● **Your objective**: Each record has to be repeated exactly as given.

# # # # #

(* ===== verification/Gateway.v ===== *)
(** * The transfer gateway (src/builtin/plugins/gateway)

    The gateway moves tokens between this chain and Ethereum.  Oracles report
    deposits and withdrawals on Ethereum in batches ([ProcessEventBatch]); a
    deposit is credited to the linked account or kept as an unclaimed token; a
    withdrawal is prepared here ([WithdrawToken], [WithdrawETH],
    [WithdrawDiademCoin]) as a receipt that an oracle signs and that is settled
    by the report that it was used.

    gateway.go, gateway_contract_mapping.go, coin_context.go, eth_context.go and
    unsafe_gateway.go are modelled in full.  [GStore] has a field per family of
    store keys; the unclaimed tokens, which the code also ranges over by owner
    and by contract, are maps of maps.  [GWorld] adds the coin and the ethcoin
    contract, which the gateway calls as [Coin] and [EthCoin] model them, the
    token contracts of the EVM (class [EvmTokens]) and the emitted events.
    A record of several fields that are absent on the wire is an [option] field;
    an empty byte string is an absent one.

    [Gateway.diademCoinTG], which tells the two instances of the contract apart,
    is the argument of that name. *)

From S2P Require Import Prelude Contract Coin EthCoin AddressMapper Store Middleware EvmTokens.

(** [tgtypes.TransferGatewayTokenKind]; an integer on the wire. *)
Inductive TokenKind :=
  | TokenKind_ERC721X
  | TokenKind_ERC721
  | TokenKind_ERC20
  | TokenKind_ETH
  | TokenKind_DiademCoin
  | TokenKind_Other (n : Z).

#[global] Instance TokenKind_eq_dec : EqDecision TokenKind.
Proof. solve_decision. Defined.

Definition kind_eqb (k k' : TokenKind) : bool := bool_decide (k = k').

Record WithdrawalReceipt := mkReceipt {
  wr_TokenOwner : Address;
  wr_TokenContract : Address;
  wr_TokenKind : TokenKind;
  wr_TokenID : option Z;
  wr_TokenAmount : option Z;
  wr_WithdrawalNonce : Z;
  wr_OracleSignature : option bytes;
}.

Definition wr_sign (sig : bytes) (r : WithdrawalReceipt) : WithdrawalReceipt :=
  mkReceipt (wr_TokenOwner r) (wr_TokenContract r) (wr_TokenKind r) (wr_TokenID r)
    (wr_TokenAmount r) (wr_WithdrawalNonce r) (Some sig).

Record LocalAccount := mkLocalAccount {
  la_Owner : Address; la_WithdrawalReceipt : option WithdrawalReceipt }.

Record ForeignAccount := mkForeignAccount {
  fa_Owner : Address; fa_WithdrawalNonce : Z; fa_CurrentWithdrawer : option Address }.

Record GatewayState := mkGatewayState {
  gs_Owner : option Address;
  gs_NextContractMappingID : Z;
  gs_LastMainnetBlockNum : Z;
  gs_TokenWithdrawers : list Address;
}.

# # # # #

● **Solution to the problem**:
(* ===== verification/Gateway.v ===== *)
(** * The transfer gateway (src/builtin/plugins/gateway)

    The gateway moves tokens between this chain and Ethereum.  Oracles report
    deposits and withdrawals on Ethereum in batches ([ProcessEventBatch]); a
    deposit is credited to the linked account or kept as an unclaimed token; a
    withdrawal is prepared here ([WithdrawToken], [WithdrawETH],
    [WithdrawDiademCoin]) as a receipt that an oracle signs and that is settled
    by the report that it was used.

    gateway.go, gateway_contract_mapping.go, coin_context.go, eth_context.go and
    unsafe_gateway.go are modelled in full.  [GStore] has a field per family of
    store keys; the unclaimed tokens, which the code also ranges over by owner
    and by contract, are maps of maps.  [GWorld] adds the coin and the ethcoin
    contract, which the gateway calls as [Coin] and [EthCoin] model them, the
    token contracts of the EVM (class [EvmTokens]) and the emitted events.
    A record of several fields that are absent on the wire is an [option] field;
    an empty byte string is an absent one.

    [Gateway.diademCoinTG], which tells the two instances of the contract apart,
    is the argument of that name. *)

From S2P Require Import Prelude Contract Coin EthCoin AddressMapper Store Middleware EvmTokens.

(** [tgtypes.TransferGatewayTokenKind]; an integer on the wire. *)
Inductive TokenKind :=
  | TokenKind_ERC721X
  | TokenKind_ERC721
  | TokenKind_ERC20
  | TokenKind_ETH
  | TokenKind_DiademCoin
  | TokenKind_Other (n : Z).

#[global] Instance TokenKind_eq_dec : EqDecision TokenKind.
Proof. solve_decision. Defined.

Definition kind_eqb (k k' : TokenKind) : bool := bool_decide (k = k').

Record WithdrawalReceipt := mkReceipt {
  wr_TokenOwner : Address;
  wr_TokenContract : Address;
  wr_TokenKind : TokenKind;
  wr_TokenID : option Z;
  wr_TokenAmount : option Z;
  wr_WithdrawalNonce : Z;
  wr_OracleSignature : option bytes;
}.

Definition wr_sign (sig : bytes) (r : WithdrawalReceipt) : WithdrawalReceipt :=
  mkReceipt (wr_TokenOwner r) (wr_TokenContract r) (wr_TokenKind r) (wr_TokenID r)
    (wr_TokenAmount r) (wr_WithdrawalNonce r) (Some sig).

Record LocalAccount := mkLocalAccount {
  la_Owner : Address; la_WithdrawalReceipt : option WithdrawalReceipt }.

Record ForeignAccount := mkForeignAccount {
  fa_Owner : Address; fa_WithdrawalNonce : Z; fa_CurrentWithdrawer : option Address }.

Record GatewayState := mkGatewayState {
  gs_Owner : option Address;
  gs_NextContractMappingID : Z;
  gs_LastMainnetBlockNum : Z;
  gs_TokenWithdrawers : list Address;
}.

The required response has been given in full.